→ **ACTIVITY**: Find every line in the records below that contains "length", and copy it.

(GIVEN RECORDS Opens)

(** * chat_Roast_Ai: parser, aggregates and roast engine

    A shallow embedding of [whatsapp_parser.py], [analysis_utils.py] and
    [roast_engine.py], followed by the properties established about them.

    Conventions of the embedding:
    - a Python [str] is a list of Unicode code points ([list N]);
    - a Python [int] is a [Z];
    - a [dict] / [Counter] is an association list kept in insertion order,
      which is the iteration order of a Python dictionary;
    - a raised exception is the [Raise] case of [result]. *)

From Stdlib Require Import String Ascii DecimalString.
From Stdlib Require Import ZArith NArith List Bool Lia.
From Stdlib Require Import Sorting.Permutation Sorting.Sorted.
Import ListNotations.
Open Scope Z_scope.

(* ================================================================= *)
(** ** Text *)

Definition str := list N.

(** [cps "abc"] is the code-point list of an ASCII literal. *)
Definition cps (s : string) : str :=
  map N_of_ascii (list_ascii_of_string s).

(** Decidable equality on dictionary keys. *)
Class EqDec (K : Type) := eq_dec : forall x y : K, {x = y} + {x <> y}.

#[export] Instance EqDec_N : EqDec N := N.eq_dec.
#[export] Instance EqDec_Z : EqDec Z := Z.eq_dec.
#[export] Instance EqDec_list {K} `{EqDec K} : EqDec (list K) :=
  list_eq_dec eq_dec.

Definition str_eqb (a b : str) : bool := if eq_dec a b then true else false.

(** Membership test [x in collection]. *)
Definition mem {K} `{EqDec K} (x : K) (l : list K) : bool :=
  existsb (fun y => if eq_dec y x then true else false) l.

(** [str(n)] for an integer. *)
Definition str_of_Z (z : Z) : str := cps (NilZero.string_of_int (Z.to_int z)).

(** [sep.join(parts)]. *)
Fixpoint join (sep : str) (parts : list str) : str :=
  match parts with
  | [] => []
  | [p] => p
  | p :: rest => p ++ sep ++ join sep rest
  end.

(** The tables of the Unicode database that the program consults through
    [str.lower], [\w] and [\d]; only their values outside ASCII are used. *)
Class UnicodeDB := {
  uni_lower : str -> str;          (* str.lower on a string that is not pure ASCII *)
  uni_isalnum : N -> bool;         (* str.isalnum of a code point >= 128 *)
  uni_decimal : N -> option Z      (* decimal digit value of a code point >= 128 *)
}.

(** The database restricted to ASCII: no letters or digits outside it. *)
Definition ascii_only : UnicodeDB :=
  {| uni_lower := fun s => s;
     uni_isalnum := fun _ => false;
     uni_decimal := fun _ => None |}.

Definition in_range (lo hi c : N) : bool := ((lo <=? c) && (c <=? hi))%N.

Definition is_ascii (c : N) : bool := (c <? 128)%N.

Definition ascii_lower (c : N) : N :=
  if in_range 65 90 c then (c + 32)%N else c.

(** [s.lower()]. *)
Definition lower `{UnicodeDB} (s : str) : str :=
  if forallb is_ascii s then map ascii_lower s else uni_lower s.

(** [\w]: alphanumeric or underscore. *)
Definition is_word_char `{UnicodeDB} (c : N) : bool :=
  if is_ascii c
  then in_range 48 57 c || in_range 65 90 c || in_range 97 122 c || (c =? 95)%N
  else uni_isalnum c.

(** [\s] and the characters removed by [str.strip()]. *)
Definition is_space (c : N) : bool :=
  in_range 9 13 c || in_range 28 32 c || (c =? 133)%N || (c =? 160)%N
  || (c =? 5760)%N || in_range 8192 8202 c || (c =? 8232)%N || (c =? 8233)%N
  || (c =? 8239)%N || (c =? 8287)%N || (c =? 12288)%N.

(** Value of a decimal digit ([\d], [int()]); the digits and the blanks of
    Unicode are disjoint. *)
Definition digit_val `{UnicodeDB} (c : N) : option Z :=
  if in_range 48 57 c then Some (Z.of_N c - 48)
  else if is_ascii c || is_space c then None
  else uni_decimal c.

Definition is_digit `{UnicodeDB} (c : N) : bool :=
  match digit_val c with Some _ => true | None => false end.

(** [pattern.findall(text)] for a pattern [[class]+]: the maximal runs of
    characters of the class, left to right. *)
Fixpoint runs_aux (p : N -> bool) (cur : str) (s : str) : list str :=
  match s with
  | [] => match cur with [] => [] | _ => [rev cur] end
  | c :: s' =>
      if p c then runs_aux p (c :: cur) s'
      else match cur with
           | [] => runs_aux p [] s'
           | _ => rev cur :: runs_aux p [] s'
           end
  end.

Definition runs (p : N -> bool) (s : str) : list str := runs_aux p [] s.

(* ================================================================= *)
(** ** whatsapp_parser.py: the Message record *)

Record datetime := mkdatetime {
  year : Z; month : Z; day : Z; hour : Z; minute : Z
}.

Record Message := mkMessage {
  timestamp : datetime;
  sender : str;
  text : str
}.

(** Calendar arithmetic of the [datetime] module. *)
Definition is_leap (y : Z) : bool :=
  (y mod 4 =? 0) && (negb (y mod 100 =? 0) || (y mod 400 =? 0)).

Definition days_in_month (y m : Z) : Z :=
  if m =? 2 then (if is_leap y then 29 else 28)
  else if (m =? 4) || (m =? 6) || (m =? 9) || (m =? 11) then 30
  else 31.

Definition days_before_year (y : Z) : Z :=
  let y1 := y - 1 in y1 * 365 + y1 / 4 - y1 / 100 + y1 / 400.

Fixpoint days_before_month_aux (y : Z) (m : nat) : Z :=
  match m with
  | O => 0
  | S m' => days_before_month_aux y m' + days_in_month y (Z.of_nat m)
  end.

Definition days_before_month (y m : Z) : Z :=
  days_before_month_aux y (Z.to_nat (m - 1)).

Definition toordinal (d : datetime) : Z :=
  days_before_year (year d) + days_before_month (year d) (month d) + day d.

(** [d.weekday()]: Monday is 0. *)
Definition weekday (d : datetime) : Z := (toordinal d + 6) mod 7.

(** The invariant that the [datetime] constructor enforces. *)
Definition valid_datetime (d : datetime) : Prop :=
  1 <= year d <= 9999 /\ 1 <= month d <= 12 /\
  1 <= day d <= days_in_month (year d) (month d) /\
  0 <= hour d <= 23 /\ 0 <= minute d <= 59.

(* ================================================================= *)
(** ** analysis_utils.py *)

Section Counter.
Context {K : Type} `{EqDec K}.

(** A [collections.Counter]: keys in first-insertion order. *)
Definition Counter := list (K * Z).

(** [counter[k] += 1]. *)
Fixpoint incr (k : K) (c : Counter) : Counter :=
  match c with
  | [] => [(k, 1)]
  | (k', v) :: c' =>
      if eq_dec k' k then (k', v + 1) :: c' else (k', v) :: incr k c'
  end.

(** [for k in ks: counter[k] += 1]. *)
Definition count_into (c : Counter) (ks : list K) : Counter :=
  fold_left (fun c k => incr k c) ks c.

(** [sorted(items, key=itemgetter(1), reverse=True)]: a stable sort, so
    entries of equal count keep their relative order. *)
Fixpoint insert_desc (x : K * Z) (l : list (K * Z)) : list (K * Z) :=
  match l with
  | [] => [x]
  | y :: l' => if snd x <? snd y then y :: insert_desc x l' else x :: l
  end.

Definition sorted_desc (l : list (K * Z)) : list (K * Z) :=
  fold_right insert_desc [] l.

(** [Counter.most_common(n)], that is [heapq.nlargest(n, items, key=count)]:
    empty when [n <= 0], else the first [n] entries of the stable
    descending sort. *)
Definition most_common (n : Z) (c : Counter) : list (K * Z) :=
  if n <=? 0 then [] else firstn (Z.to_nat n) (sorted_desc c).

(** [max(items, key=lambda x: x[1])]: the first entry, in iteration order,
    whose count is maximal. *)
Fixpoint max_by_count (best : K * Z) (l : list (K * Z)) : K * Z :=
  match l with
  | [] => best
  | x :: l' => max_by_count (if snd best <? snd x then x else best) l'
  end.
End Counter.

Definition STOPWORDS : list str :=
  map cps
    ["the"; "and"; "is"; "in"; "to"; "a"; "of"; "for"; "on"; "with"; "you";
     "i"; "it"; "that"; "at"; "this"; "my"; "your"; "me"; "we"; "our"; "us";
     "be"; "as"; "are"; "was"; "were"; "so"; "but"; "if"; "too"; "not"; "or";
     "just"; "it's"; "its"; "can't"; "dont"; "can't"; "can't"; "do"; "did";
     "didn't"; "don't"; "u"; "im"; "lol"; "haha"; "hahaha"]%string.

Definition message_counts (messages : list Message) : Counter :=
  fold_left (fun counts msg => incr (sender msg) counts) messages [].

(** [strftime("%Y-%m-%d")]. *)
Definition zero_pad (width : nat) (s : str) : str :=
  repeat 48%N (width - length s) ++ s.

Definition strftime_Ymd (d : datetime) : str :=
  zero_pad 4 (str_of_Z (year d)) ++ cps "-" ++
  zero_pad 2 (str_of_Z (month d)) ++ cps "-" ++
  zero_pad 2 (str_of_Z (day d)).

Definition messages_by_day (messages : list Message) : Counter :=
  fold_left (fun counts msg => incr (strftime_Ymd (timestamp msg)) counts)
            messages [].

Definition messages_by_hour (messages : list Message) : Counter :=
  fold_left (fun counts msg => incr (hour (timestamp msg)) counts) messages [].

Definition messages_by_weekday (messages : list Message) : Counter :=
  fold_left (fun counts msg => incr (weekday (timestamp msg)) counts)
            messages [].

(** [_WORD_RE.findall]: maximal runs of word characters. *)
Definition _WORD_RE_findall `{UnicodeDB} (s : str) : list str :=
  runs is_word_char s.

Definition extract_words `{UnicodeDB} (t : str) : list str :=
  filter (fun w => negb (Nat.eqb (length w) 0) && negb (mem w STOPWORDS)
                   && Nat.ltb 1 (length w))
         (_WORD_RE_findall (lower t)).

Definition top_words `{UnicodeDB} (messages : list Message) (n : Z)
  : list (str * Z) :=
  most_common n
    (fold_left (fun counter msg => count_into counter (extract_words (text msg)))
               messages []).

Definition is_emoji (c : N) : bool :=
  in_range 128512 128591 c      (* emoticons *)
  || in_range 127744 128511 c   (* symbols & pictographs *)
  || in_range 128640 128767 c   (* transport & map symbols *)
  || in_range 127456 127487 c   (* flags *)
  || in_range 9984 10175 c      (* dingbats *)
  || in_range 129280 129535 c.  (* supplemental symbols and pictographs *)

Definition extract_emojis (t : str) : list str := runs is_emoji t.

Definition top_emojis (messages : list Message) (n : Z) : list (str * Z) :=
  most_common n
    (fold_left (fun counter msg => count_into counter (extract_emojis (text msg)))
               messages []).

(* ================================================================= *)
(** ** roast_engine.py *)

Definition _WEEKDAY_NAMES : list (Z * str) :=
  [(0, cps "Monday"); (1, cps "Tuesday"); (2, cps "Wednesday");
   (3, cps "Thursday"); (4, cps "Friday"); (5, cps "Saturday");
   (6, cps "Sunday")].

(** [d.get(k, default)]. *)
Fixpoint dict_get {K V} `{EqDec K} (d : list (K * V)) (k : K) (default : V) : V :=
  match d with
  | [] => default
  | (k', v) :: d' => if eq_dec k' k then v else dict_get d' k default
  end.

(** *** Double-precision arithmetic

    [part / whole * 100] is evaluated in IEEE-754 binary64 with rounding to
    nearest, ties to even.  A finite value is [fm * 2^fe].  The exponent is
    not bounded here: the model is exact whenever the results stay in the
    normal range of binary64, which they do for every quotient of counts. *)
Record float := mkfloat { fm : Z; fe : Z }.

(** Nearest integer to [a / b], ties to even ([0 <= a], [0 < b]). *)
Definition rne_div (a b : Z) : Z :=
  let q := a / b in
  let r := a mod b in
  if 2 * r <? b then q
  else if b <? 2 * r then q + 1
  else if Z.even q then q else q + 1.

(** [d * 2^k <= n], also for negative [k]. *)
Definition scaled_le (d k n : Z) : bool :=
  if 0 <=? k then d * 2 ^ k <=? n else d <=? n * 2 ^ (- k).

(** The binary64 nearest to the rational [n / d], for [0 < n] and [0 < d]:
    a 53-bit significand at the exponent of the binade of [n / d]. *)
Definition round53 (n d : Z) : float :=
  let k := Z.log2 n - Z.log2 d in
  let b := if scaled_le d k n then k else k - 1 in
  let e := b - 52 in
  let m := if 0 <=? e then rne_div n (d * 2 ^ e) else rne_div (n * 2 ^ (- e)) d in
  if m =? 2 ^ 53 then mkfloat (2 ^ 52) (e + 1) else mkfloat m e.

Definition float_of_ratio (n d : Z) : float :=
  if n =? 0 then mkfloat 0 0
  else let f := round53 (Z.abs n) (Z.abs d) in
       mkfloat (Z.sgn n * Z.sgn d * fm f) (fe f).

(** [a / b] on integers (true division), [b <> 0]. *)
Definition int_truediv (a b : Z) : float := float_of_ratio a b.

(** [x * k] for a float [x] and an integer [k] exactly representable. *)
Definition float_mul_int (x : float) (k : Z) : float :=
  if 0 <=? fe x then float_of_ratio (fm x * k * 2 ^ fe x) 1
  else float_of_ratio (fm x * k) (2 ^ (- fe x)).

(** [round(x)]: nearest integer, ties to even. *)
Definition float_round (x : float) : Z :=
  if 0 <=? fe x then fm x * 2 ^ fe x
  else Z.sgn (fm x) * rne_div (Z.abs (fm x)) (2 ^ (- fe x)).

(GIVEN RECORDS Closes)

→ **TASK ANSWER**:
  repeat 48%N (width - length s) ++ s.
  filter (fun w => negb (Nat.eqb (length w) 0) && negb (mem w STOPWORDS)
                   && Nat.ltb 1 (length w))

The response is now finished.